(** * _worker.js: the VLESS-over-WebSocket handshake and relay handlers

    A shallow embedding of [handleVLESSProtocol], [firstMessageHandler],
    [proxyTCP] / [messageHandler] and [handleUDP] of [src/_worker.js],
    together with the helpers they call ([arrayBufferToHexString],
    [formatUUID], the address formatting, [TextDecoder] / [TextEncoder]).

    Conventions of the embedding:
    - a [Uint8Array] is a [list byte]; [buffer[i]] is [nth_error], whose
      [None] is JavaScript's [undefined];
    - ASCII-only strings (identifiers, hexadecimal text, close reasons) are
      [string]; text produced by [TextDecoder] is a list of Unicode scalar
      values ([text]);
    - the handlers run in a small monad that threads the closure variables
      of [handleVLESSProtocol], logs every call made on the WebSocket and on
      [fetch], and carries JavaScript exceptions;
    - [console.log] / [console.error] have no effect on the channel and are
      left out; the [close] and [error] listeners only log. *)

From Stdlib Require Import List Arith NArith ZArith Bool String Ascii Lia.
From Stdlib.Strings Require Import Byte.
From Stdlib Require Import DecimalString HexadecimalString.
Import ListNotations.

Local Open Scope N_scope.
Local Open Scope string_scope.
Local Open Scope list_scope.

════════

TASK ITEM:
Please output the exact lines of the records above, beginning with the first and stopping after the line that holds "Conventions of the", and nothing else.

SOLUTION:
(** * _worker.js: the VLESS-over-WebSocket handshake and relay handlers

    A shallow embedding of [handleVLESSProtocol], [firstMessageHandler],
    [proxyTCP] / [messageHandler] and [handleUDP] of [src/_worker.js],
    together with the helpers they call ([arrayBufferToHexString],
    [formatUUID], the address formatting, [TextDecoder] / [TextEncoder]).

    Conventions of the embedding:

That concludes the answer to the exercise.